From the listing below, retype exactly the line holding "(** [arr.slice(0, end)]", the line holding "y] says that", and the lines between them; skip everything else.
_ _ _
Definition getGridKey (labColor : LabColor.t) (gridSize : float) : GridKey :=
  let lKey := Number.floorText (LabColor.L labColor / gridSize)%float in
  let aKey := Number.floorText ((LabColor.a labColor + 128) / gridSize)%float in
  let bKey := Number.floorText ((LabColor.b labColor + 128) / gridSize)%float in
  (lKey, aKey, bKey).


(** ** Arrays *)

Module Array.

(** [arr.slice(0, end)] for an integral [end]: a negative [end] counts
    from the end of the array. *)
Definition slice0 {A} (arr : list A) (end_ : Z) : list A :=
  if end_ <? 0
  then firstn (Z.to_nat (Z.max (Z.of_nat (length arr) + end_) 0)) arr
  else firstn (Z.to_nat end_) arr.

(** [arr.sort(comparator)].  The sort is stable; [after x y] says that
    [comparator(x, y) > 0], that is, [x] has to come after [y].  For a
    consistent comparator the result of a stable sort does not depend on
    the algorithm; it is computed here by insertion, from the right. *)
Section Sort.
Context {A : Type} (after : A -> A -> bool).

Fixpoint insert (x : A) (sorted : list A) : list A :=
  match sorted with
  | [] => [x]
  | y :: rest => if after x y then y :: insert x rest else x :: sorted
  end.

Fixpoint sort (arr : list A) : list A :=
  match arr with
  | [] => []
  | x :: rest => insert x (sort rest)
  end.
End Sort.

End Array.

(** ** The image decoder ([ImageDecoder.ts]) *)

Inductive Exception :=
| Error_InvalidDataLength (expected got : Z)
| TypeError_undefined.

Inductive Completion (A : Type) :=
| Normal (value : A)
| Throw (e : Exception).
Arguments Normal {A} value.
Arguments Throw {A} e.

Module ImageData.
Record t := mk { width : Z; height : Z; data : list Byte.byte }.
End ImageData.

(** What the functions that build or read an image throw. *)
Inductive DecoderException :=
| RangeError_InvalidTypedArrayLength (length : Z)
| Error_CoordinatesOutOfBounds (x y : Z).

(** [Uint8Array]: a buffer of fixed length.  Reading outside of it gives
    [undefined], writing outside of it does nothing, and a number is
    stored modulo 256.  A negative length is refused; a length that the
    engine cannot allocate is not modelled. *)
Module Uint8Array.

Definition toNumber (b : Byte.byte) : Z := Z.of_N (Byte.to_N b).

Definition ToUint8 (z : Z) : Byte.byte :=
  default Byte.x00 (Byte.of_N (Z.to_N (z mod 256))).

Definition new (length : Z) : DecoderException + list Byte.byte :=
  if length <? 0 then inl (RangeError_InvalidTypedArrayLength length)
  else inr (replicate (Z.to_nat length) Byte.x00).

Definition get (data : list Byte.byte) (index : Z) : option Z :=
  if index <? 0 then None else toNumber <$> data !! Z.to_nat index.

Definition set (data : list Byte.byte) (index value : Z) : list Byte.byte :=
  if index <? 0 then data else <[Z.to_nat index := ToUint8 value]> data.

(** The values of [i] in [for (let i = 0; i < length; i += step)]. *)
Definition strides (length step : Z) : list Z :=
  (fun k => k * step) <$> seqZ 0 ((length + step - 1) / step).

End Uint8Array.

Module ImageDecoder.

Definition RGBA_CHANNELS : Z := 4.

Definition fromRawData (width height : Z) (data : list Byte.byte)
  : Completion ImageData.t :=
  let expectedLength := width * height * RGBA_CHANNELS in
  if negb (Z.eqb (Z.of_nat (List.length data)) expectedLength)
  then Throw (Error_InvalidDataLength expectedLength (Z.of_nat (List.length data)))
  else Normal (ImageData.mk width height data).

Definition MAX_RGB_VALUE : Z := 255.

(** The coordinates stay far below 2^53, where the sum of two integral
    numbers is exact. *)
Definition createTestImage (width height : Z) : DecoderException + ImageData.t :=
  match Uint8Array.new (width * height * RGBA_CHANNELS) with
  | inl e => inl e
  | inr data =>
      let row (y : Z) (data : list Byte.byte) (x : Z) : list Byte.byte :=
        let index := (y * width + x) * RGBA_CHANNELS in
        let data :=
          Uint8Array.set data index
            (Number.floorInteger
               (Number.ofZ x / Number.ofZ width * Number.ofZ MAX_RGB_VALUE)%float) in
        let data :=
          Uint8Array.set data (index + 1)
            (Number.floorInteger
               (Number.ofZ y / Number.ofZ height * Number.ofZ MAX_RGB_VALUE)%float) in
        let data :=
          Uint8Array.set data (index + 2)
            (Number.floorInteger
               (Number.ofZ (x + y) / Number.ofZ (width + height)
                * Number.ofZ MAX_RGB_VALUE)%float) in
        Uint8Array.set data (index + 3) MAX_RGB_VALUE in
      let data :=
        foldl (fun data y => foldl (row y) data (seqZ 0 width)) data (seqZ 0 height) in
      inr (ImageData.mk width height data)
  end.

Definition createSolidImage (width height r g b a : Z)
  : DecoderException + ImageData.t :=
  match Uint8Array.new (width * height * RGBA_CHANNELS) with
  | inl e => inl e
  | inr data =>
      let body (data : list Byte.byte) (i : Z) : list Byte.byte :=
        let data := Uint8Array.set data i r in
        let data := Uint8Array.set data (i + 1) g in
        let data := Uint8Array.set data (i + 2) b in
        Uint8Array.set data (i + 3) a in
      let data :=
        foldl body data (Uint8Array.strides (Z.of_nat (List.length data)) RGBA_CHANNELS) in
      inr (ImageData.mk width height data)
  end.

Definition getPixel (imageData : ImageData.t) (x y : Z)
  : DecoderException + (option Z * option Z * option Z * option Z) :=
  if (x <? 0) || (y <? 0) || (ImageData.width imageData <=? x)
     || (ImageData.height imageData <=? y)
  then inl (Error_CoordinatesOutOfBounds x y)
  else
    let index := (y * ImageData.width imageData + x) * RGBA_CHANNELS in
    let data := ImageData.data imageData in
    inr (Uint8Array.get data index, Uint8Array.get data (index + 1),
         Uint8Array.get data (index + 2), Uint8Array.get data (index + 3)).

End ImageDecoder.

(** ** The palette ([Palette.ts]) *)

(** The two revisions of [Palette.ts] differ in the iterator: the earlier
    one yields the entries sorted by count, the later one in insertion
    order. *)
Inductive PaletteRevision := IterateByCount | IterateByInsertion.

Module Palette.

(** [colors : Map<number, number>], as the sequence of its entries in
    insertion order. *)
Record t := mk { colors : list (Z * Z) }.

(** A map holds a key once. *)
Definition wf (p : t) : Prop := NoDup (map fst (colors p)).

Definition length (p : t) : Z := Z.of_nat (List.length (colors p)).

(** [colors.set(color, (colors.get(color) || 0) + 1)]: a present key keeps
    its place. *)
Fixpoint increment (color : Z) (entries : list (Z * Z)) : list (Z * Z) :=
  match entries with
  | [] => [(color, 1)]
  | (c, n) :: rest =>
      if Z.eqb c color then (c, n + 1) :: rest else (c, n) :: increment color rest
  end.

Definition getMostUsedColors (p : t) (limit : option Z) : list PaletteEntry.t :=
  let entries := map (fun '(color, count) => PaletteEntry.mk color count) (colors p) in
  let entries :=
    Array.sort (fun x y => 0 <? PaletteEntry.count y - PaletteEntry.count x) entries in
  match limit with
  | Some n => if Z.eqb n 0 then entries else Array.slice0 entries n
  | None => entries
  end.

Definition getColorCount (p : t) (color : Z) : Z :=
  match List.find (fun e => Z.eqb (fst e) color) (colors p) with
  | Some (_, n) => n
  | None => 0
  end.

Definition hasColor (p : t) (color : Z) : bool :=
  existsb (fun e => Z.eqb (fst e) color) (colors p).

Definition getAllColors (p : t) : list Z := map fst (colors p).

(** [Symbol.iterator], in either revision. *)
Definition iterator (rev : PaletteRevision) (p : t) : list (Z * Z) :=
  match rev with
  | IterateByCount => Array.sort (fun x y => 0 <? snd y - snd x) (colors p)
  | IterateByInsertion => colors p
  end.

Definition RGBA_CHANNELS : Z := 4.
Definition ALPHA_OPAQUE : Z := 255.

(** [(r << 16) | (g << 8) | b]. *)
Definition pack (r g b : Z) : Z :=
  Number.bor (Number.bor (Number.shl r 16) (Number.shl g 8)) b.

(** [bgR], [bgG] and [bgB]: the bytes of the background color. *)
Definition background (backgroundColor : Z) : Z * Z * Z :=
  (Number.band (Number.sar backgroundColor 16) RGB_MAX,
   Number.band (Number.sar backgroundColor 8) RGB_MAX,
   Number.band backgroundColor RGB_MAX).

(** An element read from the buffer as an operand of a bit operation or
    of an arithmetic one: [undefined] converts to [0] in the first case
    and to [NaN] in the second. *)
Definition int32Of (element : option Z) : Z := default 0 element.
Definition numberOf (element : option Z) : float :=
  match element with
  | Some z => Number.ofZ z
  | None => nan
  end.

(** [fromImageData] of the earlier revision, the one that iterates by
    count: the body of its loop, at index [i] of the buffer. *)
Definition countEarlier (data : list Byte.byte) (backgroundColor : option Z)
    (entries : list (Z * Z)) (i : Z) : list (Z * Z) :=
  let r := Uint8Array.get data i in
  let g := Uint8Array.get data (i + 1) in
  let b := Uint8Array.get data (i + 2) in
  let a := Uint8Array.get data (i + 3) in
  if decide (a = Some 0) then
    match backgroundColor with
    | None => entries
    | Some backgroundColor =>
        let '(bgR, bgG, bgB) := background backgroundColor in
        increment (pack bgR bgG bgB) entries
    end
  else increment (pack (int32Of r) (int32Of g) (int32Of b)) entries.

(** [fromImageData] of the later revision: the body of its loop, at
    pixel [i]; [bg] holds [bgR], [bgG] and [bgB]. *)
Definition countLater (data : list Byte.byte) (backgroundColor : option Z)
    (bg : Z * Z * Z) (entries : list (Z * Z)) (i : Z) : list (Z * Z) :=
  let '(bgR, bgG, bgB) := bg in
  let given := match backgroundColor with Some _ => true | None => false end in
  let pixelIndex := i * RGBA_CHANNELS in
  let r := Uint8Array.get data pixelIndex in
  let g := Uint8Array.get data (pixelIndex + 1) in
  let b := Uint8Array.get data (pixelIndex + 2) in
  let alpha := Uint8Array.get data (pixelIndex + 3) in
  if bool_decide (alpha = Some 0) && negb given then entries
  else
    let below := match alpha with Some z => z <? ALPHA_OPAQUE | None => false end in
    let rgb :=
      if below && given then
        let alphaRatio := (numberOf alpha / Number.ofZ RGB_MAX)%float in
        let invAlphaRatio := (1 - alphaRatio)%float in
        let blend (channel : option Z) (bgChannel : Z) : Z :=
          Number.floorInteger
            (numberOf channel * alphaRatio + Number.ofZ bgChannel * invAlphaRatio)%float in
        Some (blend r bgR, blend g bgG, blend b bgB)
      else if below then None
      else Some (int32Of r, int32Of g, int32Of b) in
    match rgb with
    | None => entries
    | Some (r, g, b) => increment (pack r g b) entries
    end.

Definition fromImageData (rev : PaletteRevision) (imageData : ImageData.t)
    (backgroundColor : option Z) : t :=
  let data := ImageData.data imageData in
  match rev with
  | IterateByCount =>
      mk (foldl (countEarlier data backgroundColor) []
            (Uint8Array.strides (Z.of_nat (List.length data)) RGBA_CHANNELS))
  | IterateByInsertion =>
      if (ImageData.width imageData =? 0) || (ImageData.height imageData =? 0) then mk []
      else
        let pixelCount := ImageData.width imageData * ImageData.height imageData in
        let bg :=
          match backgroundColor with
          | Some backgroundColor => background backgroundColor
          | None => (0, 0, 0)
          end in
        mk (foldl (countLater data backgroundColor bg) [] (seqZ 0 pixelCount))
  end.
_ _ _
• WRITTEN RESPONSE
(** [arr.slice(0, end)] for an integral [end]: a negative [end] counts
    from the end of the array. *)
Definition slice0 {A} (arr : list A) (end_ : Z) : list A :=
  if end_ <? 0
  then firstn (Z.to_nat (Z.max (Z.of_nat (length arr) + end_) 0)) arr
  else firstn (Z.to_nat end_) arr.

(** [arr.sort(comparator)].  The sort is stable; [after x y] says that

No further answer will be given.